19th February was a Maharashtrian holiday (Shivaji’s b’day, what else?), so we decided to `breakfast out’. Sid was away at Bangalore, so missal-pav it was – that being the one Maharashtrian staple he normally gives a wide berth to.
For the uninitiated, missal (meaning `mixture’ in Marathi) is a mix of sev, farsan, chopped oninions, coriander and a lentil mix of sprouted `matki’ called usal. It is topped by a fiery, watery curry, called, for some inexplicable reason, sample! The piping hot mix is then served with pav, the Indian version of the burger bun.
The mixture, if conjured in the correct proportions, is simply to die for! Now the meanest missal-pav in Poona is served in a hole-in-the-wall outlet called `Shree Uphaar Grah’ off Laxmi Road.

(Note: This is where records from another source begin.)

(* ===== verification/Main.v ===== *)
(** * Initialisation

    [kernel/main.c], the initialisers it calls that write device registers or function pointers
    ([consoleinit], [uartinit], [printfinit], [plicinit], [plicinithart], [kvminithart]), the first
    user program [user/initcode.S] that [userinit] loads, and the stubs of [user/usys.pl]. *)

From stdpp Require Import gmap strings list.
From S2P Require Import Prelude Layout State Mlfq Sched Scheduler Kalloc Vm Bio Log Fs Virtio Uart Printf Console File Proc Syscall Sysfile Sysproc Trap.

(** ** What boot sets besides the kernel's state *)

(** [struct devsw]. *)
Record devsw : Type := MkDevsw {
  dv_read : option (dest -> Z -> K Z);
  dv_write : option (source -> Z -> K Z)
}.

(** [b_io] are the device registers written, with their values, in order; [b_reads] the values
    that the coming reads of [started] give. *)
Record boot : Type := MkBoot {
  b_devsw : list devsw;
  b_locking : Z;
  b_io : list (Z * Z);
  b_started : Z;
  b_reads : list Z
}.

Definition boot_eta (r : boot) : boot := MkBoot (b_devsw r) (b_locking r) (b_io r) (b_started r) (b_reads r).
Definition set_b_devsw (v : list devsw) (r : boot) : boot := ltac:(rset boot_eta b_devsw v r).
Definition set_b_locking (v : Z) (r : boot) : boot := ltac:(rset boot_eta b_locking v r).
Definition set_b_io (v : list (Z * Z)) (r : boot) : boot := ltac:(rset boot_eta b_io v r).
Definition set_b_started (v : Z) (r : boot) : boot := ltac:(rset boot_eta b_started v r).
Definition set_b_reads (v : list Z) (r : boot) : boot := ltac:(rset boot_eta b_reads v r).

Abbreviation BM A := (M (kstate * hart * boot) A).

Fixpoint oboot {A} (o : outcome (kstate * hart) A) (b : boot) : outcome (kstate * hart * boot) A :=
  match o with
  | Ok a s => Ok a (s, b)
  | Panic msg => Panic msg
  | UB w => UB w
  | NoFuel => NoFuel
  | Switch s k => Switch (s, b) (fun x => oboot (k x.1) x.2)
  end.
(** Code of a hart, and code of the kernel. *)
Definition hlift {A} (m : T A) : BM A := fun x => oboot (m x.1) x.2.
Definition klift {A} (m : K A) : BM A := hlift (lift m).

Definition boot_get {A} (f : boot -> A) : BM A := gets (fun x => f x.2).
Definition bset (f : boot -> boot) : BM unit := modify (fun x => (x.1, f x.2)).

(** A store to a device register. *)
Definition mmio (a v : Z) : BM unit := bset (fun b => set_b_io (b_io b ++ [(a, v)]) b).

(** ** Devices *)

Abbreviation IER := 1.
Abbreviation FCR := 2.
Abbreviation LCR := 3.
Abbreviation IER_RX_ENABLE := 1.
Abbreviation IER_TX_ENABLE := 2.
Abbreviation FCR_FIFO_ENABLE := 1.
Abbreviation FCR_FIFO_CLEAR := 6.
Abbreviation LCR_EIGHT_BITS := 3.
Abbreviation LCR_BAUD_LATCH := 128.

Definition WriteReg (reg v : Z) : BM unit := mmio (UART0 + reg) (u8 v).

Definition uartinit : BM unit :=
  WriteReg IER 0 ;;
  WriteReg LCR LCR_BAUD_LATCH ;;
  WriteReg 0 3 ;;
  WriteReg 1 0 ;;
  WriteReg LCR LCR_EIGHT_BITS ;;
  WriteReg FCR (Z.lor FCR_FIFO_ENABLE FCR_FIFO_CLEAR) ;;
  WriteReg IER (Z.lor IER_TX_ENABLE IER_RX_ENABLE).

Definition PLIC_SENABLE (hart : Z) : Z := PLIC + 0x2080 + hart * 0x100.
Definition PLIC_SPRIORITY (hart : Z) : Z := PLIC + 0x201000 + hart * 0x2000.

Definition plicinit : BM unit :=
  mmio (PLIC + UART0_IRQ * 4) 1 ;;
  mmio (PLIC + VIRTIO0_IRQ * 4) 1.

Definition plicinithart : BM unit :=
  let! hart := hlift cpuid in
  mmio (PLIC_SENABLE hart) (Z.lor (Z.shiftl 1 UART0_IRQ) (Z.shiftl 1 VIRTIO0_IRQ)) ;;
  mmio (PLIC_SPRIORITY hart) 0.

Section Main.
Context `{Build} `{Disk} `{TrapBuild} (pages : Z) (R : Z -> Z).

Abbreviation CONSOLE := 1%nat.

Definition consoleinit : BM unit :=
  uartinit ;;
  bset (fun b => set_b_devsw (alter (fun d => MkDevsw (Some consoleread) (dv_write d)) CONSOLE (b_devsw b)) b) ;;
  bset (fun b => set_b_devsw (alter (fun d => MkDevsw (dv_read d) (Some consolewrite)) CONSOLE (b_devsw b)) b).

Definition printfinit : BM unit := bset (set_b_locking 1).

(** [w_satp(MAKE_SATP(kernel_pagetable)); sfence_vma();] *)
Definition kvminithart : BM unit :=
  let! pt := klift (gets kernel_pagetable) in
  hlift (modify (fun x => (x.1, MkHart (h_tp x.2) (h_stvec x.2) (h_sepc x.2) (h_scause x.2) (h_stval x.2) (h_sstatus x.2)
    (MAKE_SATP pt) (h_sip x.2) (h_claim x.2) (h_complete x.2)))).

(** [printf] takes its lock when [pr.locking] is set, as it is by then. *)
Definition boot_printf (fmt : string) (args : list parg) : BM unit :=
  let! locking := boot_get b_locking in
  if locking =? 0 then
    let! l := klift (deref "va_arg" (format (lit fmt) args)) in klift (put_all l)
  else klift (printf fmt args).

(** [while(started == 0);] *)
Fixpoint wait_started (k : nat) : BM unit :=
  match k with
  | O => no_fuel
  | S k =>
      let! l := boot_get b_reads in
      match l with
      | [] => no_fuel
      | v :: l => bset (set_b_reads l) ;; if v =? 0 then wait_started k else ret tt
      end
  end.

(** The register writes of [virtio_disk_init] follow those before it. *)
Definition disk_init : BM unit :=
  let! w := klift (virtio_disk_init pages R) in
  bset (fun b => set_b_io (b_io b ++ map (fun x => (VIRTIO0 + x.1, x.2)) w) b).

(** What hart 0 does up to the scheduler. *)
Definition main_first : BM unit :=
  consoleinit ;;
  printfinit ;;
  boot_printf "
" [] ;;
  boot_printf "xv6 kernel is booting
" [] ;;
  boot_printf "
" [] ;;
  klift kinit ;;
  klift kvminit ;;
  kvminithart ;;
  klift procinit ;;
  hlift trapinithart ;;
  plicinit ;;
  plicinithart ;;
  klift binit ;;
  klift iinit ;;
  disk_init ;;
  klift userinit ;;
  bset (set_b_started 1).

(** What the other harts do. *)
Definition main_other (k : nat) : BM unit :=
  wait_started k ;;
  let! id := hlift cpuid in
  boot_printf "hart %d starting
" [PInt id] ;;
  kvminithart ;;
  hlift trapinithart ;;
  plicinithart.

(** [k] bounds the reads of [started], [rounds] the turns of the scheduler. *)
Definition main (k rounds : nat) : BM unit :=
  let! id := hlift cpuid in
  (if id =? 0 then main_first else main_other k) ;;
  klift (scheduler rounds).
End Main.

(** ** The console's entry of [devsw] *)

Definition boot0 : boot := MkBoot (replicate 10 (MkDevsw None None)) 0 [] 0 [].

(** The registers that [uartinit] writes. *)
Definition uart_setup : list (Z * Z) :=
  [(UART0 + 1, 0); (UART0 + 3, 128); (UART0 + 0, 3); (UART0 + 1, 0); (UART0 + 3, 3); (UART0 + 2, 7); (UART0 + 1, 3)].

Lemma uartinit_writes x b : uartinit (x, b) = Ok tt (x, set_b_io (b_io b ++ uart_setup) b).
Proof.
  unfold uartinit, WriteReg, mmio. do 6 (erewrite bind_ok by reflexivity). unfold bset, modify. f_equal. f_equal.
  destruct b as [dv lk io st rd]. unfold set_b_io, boot_eta. cbn [b_io b_devsw b_locking b_started b_reads fst snd]. f_equal. by rewrite <- !app_assoc.
Qed.

(** What [fileread] and [filewrite] find in [devsw] is what [consoleinit] put there. *)
Lemma consoleinit_connects `{Build} x :
  exists b, consoleinit (x, boot0) = Ok tt (x, b) /\ forall major, 0 <= major < NDEV ->
    (b_devsw b !! Z.to_nat major ≫= dv_read) = devsw_read major /\ (b_devsw b !! Z.to_nat major ≫= dv_write) = devsw_write major.
Proof.
  exists (MkBoot (<[1%nat := MkDevsw (Some consoleread) (Some consolewrite)]> (replicate 10 (MkDevsw None None))) 0 uart_setup 0 []).
  split; [unfold consoleinit; by mstep (uartinit_writes x boot0)|]. intros major Hm.
  assert (major = 0 \/ major = 1 \/ major = 2 \/ major = 3 \/ major = 4 \/ major = 5 \/ major = 6 \/ major = 7 \/ major = 8 \/ major = 9) as Hc by lia.
  repeat destruct Hc as [->|Hc]; [..|subst]; split; reflexivity.
Qed.

(** ** The 16550

    The registers that [uartinit] sets: with the latch bit of [LCR] set, registers 0 and 1 are
    the divisor of the baud rate. *)
Record uart16550 : Type := MkUart16550 { u_divisor : Z; u_lcr : Z; u_fcr : Z; u_ier : Z }.

Definition uart_write (u : uart16550) (w : Z * Z) : uart16550 :=
  let '(a, v) := w in
  let latch := Z.testbit (u_lcr u) 7 in
  if a =? UART0 + 0 then (if latch then MkUart16550 (u_divisor u / 256 * 256 + v) (u_lcr u) (u_fcr u) (u_ier u) else u)
  else if a =? UART0 + 1 then
    (if latch then MkUart16550 (u_divisor u mod 256 + 256 * v) (u_lcr u) (u_fcr u) (u_ier u)
     else MkUart16550 (u_divisor u) (u_lcr u) (u_fcr u) v)
  else if a =? UART0 + 2 then MkUart16550 (u_divisor u) (u_lcr u) v (u_ier u)
  else if a =? UART0 + 3 then MkUart16550 (u_divisor u) v (u_fcr u) (u_ier u)
  else u.

(** [uartinit] leaves the device at 38400 baud (the divisor is 3), with 8 bits and no parity, the FIFOs
    on, both interrupts enabled, and the latch closed, if the latch was closed before. *)
Lemma uartinit_configures u : Z.testbit (u_lcr u) 7 = false ->
  foldl uart_write u uart_setup = MkUart16550 3 LCR_EIGHT_BITS 7 3.
Proof.
  intros Hl. destruct u as [d lcr fcr ier]. cbn [u_lcr] in Hl. unfold uart_setup. cbn [foldl].
  assert ((d / 256 * 256 + 3) mod 256 = 3) as E by (Z.div_mod_to_equations; lia).
  assert (uart_write (MkUart16550 d lcr fcr ier) (UART0 + 1, 0) = MkUart16550 d lcr fcr 0) as -> by (unfold uart_write; cbn [u_lcr]; by rewrite Hl).
  change (uart_write (MkUart16550 d lcr fcr 0) _) with (MkUart16550 d 128 fcr 0).
  change (uart_write (MkUart16550 d 128 fcr 0) _) with (MkUart16550 (d / 256 * 256 + 3) 128 fcr 0).
  change (uart_write (MkUart16550 (d / 256 * 256 + 3) 128 fcr 0) _) with (MkUart16550 ((d / 256 * 256 + 3) mod 256 + 256 * 0) 128 fcr 0).
  by rewrite E.
Qed.

(** ** The first user program *)

(** The statements of [initcode.S].  [La] takes two instructions; the alignment before [argv] asks
    for nothing in a section of instructions of four bytes. *)
Inductive asm : Type :=
| Label (name : string)
| La (rd : Z) (sym : string)
| LiS (rd imm : Z)
| Ecall
| JalTo (sym : string)
| Str (bytes : list Z)
| Long (sym : option string).

Abbreviation x_a0 := 10.
Abbreviation x_a1 := 11.
Abbreviation x_a7 := 17.
Abbreviation x_ra := 1.
Abbreviation SYS_exit := 2.
Abbreviation SYS_exec := 7.

Definition initcode_S : list asm :=
  [Label "start"; La x_a0 "init"; La x_a1 "argv"; LiS x_a7 SYS_exec; Ecall;
   Label "exit"; LiS x_a7 SYS_exit; Ecall; JalTo "exit";
   Label "init"; Str (lit "/init" ++ [0; 0]);
   Label "argv"; Long (Some "init"); Long None]%string.

Definition asm_size (a : asm) : Z :=
  match a with
  | Label _ => 0
  | La _ _ => 8
  | LiS _ _ | Ecall | JalTo _ | Long _ => 4
  | Str l => Z.of_nat (length l)
  end.

Fixpoint symbol (name : string) (at_ : Z) (p : list asm) : Z :=
  match p with
  | [] => 0
  | Label n :: p => if bool_decide (n = name) then at_ else symbol name at_ p
  | a :: p => symbol name (at_ + asm_size a) p
  end.

(** Instruction encodings of RV64I. *)
Definition enc_auipc (rd imm : Z) : Z := u32 (Z.lor (Z.shiftl imm 12) (Z.lor (Z.shiftl rd 7) 0x17)).
Definition enc_addi (rd rs imm : Z) : Z :=
  u32 (Z.lor (Z.shiftl (imm mod 4096) 20) (Z.lor (Z.shiftl rs 15) (Z.lor (Z.shiftl rd 7) 0x13))).
Definition enc_ecall : Z := 0x73.
Definition bits (x lo n : Z) : Z := Z.shiftr x lo mod 2 ^ n.
Definition enc_jal (rd off : Z) : Z :=
  u32 (Z.lor (Z.shiftl (bits off 20 1) 31) (Z.lor (Z.shiftl (bits off 1 10) 21) (Z.lor (Z.shiftl (bits off 11 1) 20)
    (Z.lor (Z.shiftl (bits off 12 8) 12) (Z.lor (Z.shiftl rd 7) 0x6f))))).

(** The bytes of one statement at address [at_]. *)
Definition assemble_one (p : list asm) (at_ : Z) (a : asm) : list Z :=
  match a with
  | Label _ => []
  | La rd sym =>
      let off := symbol sym 0 p - at_ in
      let hi := Z.shiftr (off + 2048) 12 in
      le_bytes 4 (enc_auipc rd hi) ++ le_bytes 4 (enc_addi rd rd (off - Z.shiftl hi 12))
  | LiS rd imm => le_bytes 4 (enc_addi rd 0 imm)
  | Ecall => le_bytes 4 enc_ecall
  | JalTo sym => le_bytes 4 (enc_jal x_ra (symbol sym 0 p - at_))
  | Str l => l
  | Long (Some sym) => le_bytes 4 (symbol sym 0 p)
  | Long None => le_bytes 4 0
  end.

Fixpoint assemble_from (p : list asm) (at_ : Z) (l : list asm) : list Z :=
  match l with
  | [] => []
  | a :: l => assemble_one p at_ a ++ assemble_from p (at_ + asm_size a) l
  end.
Definition assemble (p : list asm) : list Z := assemble_from p 0 p.

(** The array [initcode] in [kernel/proc.c] is the assembled [user/initcode.S], and zeros after it. *)
Lemma initcode_assembled : exists k, initcode = assemble initcode_S ++ replicate k 0.
Proof. exists 1%nat. vm_compute. done. Qed.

There’s no way you can take your car there, so the ubiquitous auto is your best bet.
We reached there only to find the shutters down. Apparently, it opens only after 10! Now what’s with these Maharashtrians, how can they expect to popularize their cuisine if they serve what is essentially a breakfast dish only after 10?
So we quickly had to switch options. The butter masala dosa at Vaishali’s was tempting, as was the prospect of an Irani breakfast at Café Good Luck, both on Fergusson College Road, about 10 minutes away.
But we decide to head back to Camp, and settled for Vohuman’s Café, a popular if slightly down-market joint next to Jehangir Hospital. I was born there, remember? At Jehangir, not at Vohuman’s..
The problem at Vohuman’s is that they still haven’t heard of the cholesterol scare, and the butter and cheese they serve in such copious quantities is enough to make your arteries scream in protest! No wonder they are located so close to both Jehangir Hospital and Ruby Hall Clinic, just opposite the road!.
Of course you have to ignore the cringe worthy custom of its patrons, of dunking their heavily buttered buns in steaming mugs of sweet Irani chai. What can I say, my brother Satish does it, my niece C2 does it, and now Sowmya proves that she’s a Puri at heart after all!
Breakfast in India is what makes India what it is. In Punjab, have your aloo-ka-paratha swimming in butter, in Delhi head to Sadar Bazaar for the best chana-bhatura on the planet, in Bangalore try the steaming idlis off Commercial Street (or MTR), In Hyderabad try the haleem or the nihari near the Charminar, on the Bombay-Poona Expressway the wada-pav rules the roost!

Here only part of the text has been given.